-- What to work on --
An exact reproduction of all entries is expected.

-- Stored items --
Content starts

(** [pd.DataFrame(result, columns=columns)]: without rows the frame has the
    columns and no row; otherwise the longest row must have one value per
    column, and a shorter row is completed with missing values. *)
Definition make_frame (result : list (list cell)) (cols : list string)
  : res DataFrame :=
  match result with
  | [] => Ok {| columns := cols; rows := [] |}
  | _ :: _ =>
      let width := max_list (length <$> result) in
      if (width =? length cols)%nat
      then Ok {| columns := cols;
                 rows := (λ r, r ++ replicate (width - length r) missing) <$> result |}
      else Raise ValueError
  end.

(** [data.empty] *)
Definition frame_empty (data : DataFrame) : bool :=
  (length (columns data) =? 0)%nat || (length (rows data) =? 0)%nat.

(** [data.to_json(orient="records")]: pandas refuses repeated column
    names for this orientation. *)
Definition to_json (data : DataFrame) : res string :=
  if decide (NoDup (columns data))
  then Ok (json_records (columns data) (rows data))
  else Raise ValueError.

(** [sep.join(parts)] *)
Definition join (sep : string) (parts : list string) : string :=
  String.concat sep parts.

(** The body of [for index, row in data.iterrows()], for the rows [rs] of
    [data] from [index] on. *)
Fixpoint format_rows (data : DataFrame) (index : nat) (rs : list (list cell))
    (col_separator : string) (add_indices : bool) : list string :=
  match rs with
  | [] => []
  | row :: rs' =>
      ((if add_indices then pretty index +:+ col_separator else EmptyString)
         +:+ join col_separator (row_texts (columns data) (rows data) row))
        :: format_rows data (S index) rs' col_separator add_indices
  end.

Content ends

-- Result for this task --
(** [pd.DataFrame(result, columns=columns)]: without rows the frame has the
    columns and no row; otherwise the longest row must have one value per
    column, and a shorter row is completed with missing values. *)
Definition make_frame (result : list (list cell)) (cols : list string)
  : res DataFrame :=
  match result with
  | [] => Ok {| columns := cols; rows := [] |}
  | _ :: _ =>
      let width := max_list (length <$> result) in
      if (width =? length cols)%nat
      then Ok {| columns := cols;
                 rows := (λ r, r ++ replicate (width - length r) missing) <$> result |}
      else Raise ValueError
  end.

(** [data.empty] *)
Definition frame_empty (data : DataFrame) : bool :=
  (length (columns data) =? 0)%nat || (length (rows data) =? 0)%nat.

(** [data.to_json(orient="records")]: pandas refuses repeated column
    names for this orientation. *)
Definition to_json (data : DataFrame) : res string :=
  if decide (NoDup (columns data))
  then Ok (json_records (columns data) (rows data))
  else Raise ValueError.

(** [sep.join(parts)] *)
Definition join (sep : string) (parts : list string) : string :=
  String.concat sep parts.

(** The body of [for index, row in data.iterrows()], for the rows [rs] of
    [data] from [index] on. *)
Fixpoint format_rows (data : DataFrame) (index : nat) (rs : list (list cell))
    (col_separator : string) (add_indices : bool) : list string :=
  match rs with
  | [] => []
  | row :: rs' =>
      ((if add_indices then pretty index +:+ col_separator else EmptyString)
         +:+ join col_separator (row_texts (columns data) (rows data) row))
        :: format_rows data (S index) rs' col_separator add_indices
  end.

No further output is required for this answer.